(** An exemption that is no longer needed. *)
Lemma held_strengthen exS exR db :
  (forall rid r, exR rid -> recipients db !! rid = Some r -> ~ live_status (r_status r)) ->
  (forall rid, base.Decision (exR rid)) -> Held exS exR db -> Held exS none db.
Proof.
  intros Hex Hdec [[] HE]. split; [split; auto|done].
  intros aid rid x r Hx Hh Hn Hr _. destruct (Hdec rid) as [H|H]; [by apply (Hex rid)|eauto].
Qed.

(** An attempt that carries its message's current number is the latest of
    each of its recipients. *)
Lemma top_attempt exS exR db aid a m rid x aid' x' a' :
  Inv exS exR db -> delivery_attempts db !! aid = Some a ->
  messages db !! a_message_id a = Some m -> a_attempt_number a = m_attempt_count m ->
  attempt_recipients db !! (aid, rid) = Some x ->
  attempt_recipients db !! (aid', rid) = Some x' -> delivery_attempts db !! aid' = Some a' ->
  a_attempt_number a' <= a_attempt_number a.
Proof.
  intros HI Ha Hm Hn Hx Hx' Ha'.
  destruct (inv_link _ _ _ HI _ _ _ Hx) as (b & r & Hb & Hr & E1).
  destruct (inv_link _ _ _ HI _ _ _ Hx') as (b' & r' & Hb' & Hr' & E2).
  destruct (inv_number _ _ _ HI _ _ Ha') as (m' & Hm' & Hle).
  assert (a_message_id a' = a_message_id a) as E by congruence. rewrite E in Hm'.
  simplify_eq. lia.
Qed.

(** *** New rows *)

Lemma held_new_attempt exS exR db aid a m :
  delivery_attempts db !! aid = None -> attempt_slot_free (a_message_id a) (a_attempt_number a) db = true ->
  messages db !! a_message_id a = Some m -> m_status m = SENDING ->
  m_locked_by m = Some (a_claim_token a) -> a_attempt_number a = m_attempt_count m ->
  a_data_armed_at a = None -> ~ shut (a_message_id a) db0 -> Held exS exR db ->
  Held exS exR (db <| delivery_attempts := <[aid := a]> (delivery_attempts db) |>).
Proof.
  intros Hnew Hfree Hm Hs Hl Hn Hun Hopen [[] []]. unfold attempt_slot_free in Hfree. bsimpl.
  assert (Hnox : forall rid x, attempt_recipients db !! (aid, rid) = Some x -> False)
    by (intros rid x Hx; destruct (inv_link0 _ _ _ Hx) as (b & r & Hb & _); congruence).
  assert (Hslot : forall k b, delivery_attempts db !! k = Some b -> a_message_id b = a_message_id a ->
                    a_attempt_number b <> a_attempt_number a).
  { intros k b Hb Hmb Hnb. pose proof (exists_row_false _ _ _ _ Hfree Hb) as Hf.
    simpl in Hf. rewrite Hmb, Hnb in Hf. bsimpl. lia. }
  split; split; simpl; auto.
  - intros k rid x Hx. destruct (inv_link0 _ _ _ Hx) as (b & r & Hb & ?).
    exists b, r. rewrite lookup_insert_ne; [done|]. intros ->. congruence.
  - intros k b. rewrite lookup_insert_Some. intros [[<- <-]|[_ Hb]]; [|eauto].
    exists m. split; [done|lia].
  - intros k k' b b'. rewrite !lookup_insert_Some.
    intros [[<- <-]|[Hk Hb]] [[<- <-]|[Hk' Hb']] Hmm Hnn; auto.
    + exfalso. by eapply Hslot.
    + exfalso. by eapply Hslot.
    + eauto.
  - intros k b. rewrite lookup_insert_Some. intros [[<- <-]|[_ Hb]]; [|eauto]. intros _. eauto.
  - intros k rid b x r. rewrite lookup_insert_Some. intros [[<- <-]|[_ Hb]]; [|eauto].
    intros _ Hx. by destruct (Hnox _ _ Hx).
  - intros k rid b x. rewrite lookup_insert_Some. intros [[<- <-]|[_ Hb]]; [|eauto].
    intros _ Hx. by destruct (Hnox _ _ Hx).
  - intros k rid b x. rewrite lookup_insert_Some. intros [[<- <-]|[_ Hb]]; [|eauto].
    intros _ _ Hx. by destruct (Hnox _ _ Hx).
  - intros k rid b x. rewrite lookup_insert_Some. intros [[<- <-]|[_ Hb]]; [|eauto].
    intros _ Hx. by destruct (Hnox _ _ Hx).
  - intros k k' rid b b' x x' Hx Hh Hr. rewrite !lookup_insert_Some.
    intros [[<- <-]|[_ Hb]] Hx' [[<- <-]|[_ Hb']]; try (by destruct (Hnox _ _ Hx));
      try (by destruct (Hnox _ _ Hx')); eauto.
  - intros k a0 Ha0. destruct (ev_attempt0 k a0 Ha0) as (b & Hb & ?). exists b.
    rewrite lookup_insert_ne; [done|]. intros ->. congruence.
  - intros mid Hsh. apply (shut_keep mid db); [by eexists| |simpl; eauto|by apply ev_shut0].
    intros Hi k b. simpl. rewrite lookup_insert_Some. intros [[_ <-]|[_ Hb]] Hp E; [subst; by destruct Hopen|by eapply Hi].
Qed.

-*-*-

Check each line of the records above, and copy those that hold the word "bsimpl".

(Problem solution)
  intros Hnew Hfree Hm Hs Hl Hn Hun Hopen [[] []]. unfold attempt_slot_free in Hfree. bsimpl.
    simpl in Hf. rewrite Hmb, Hnb in Hf. bsimpl. lia. }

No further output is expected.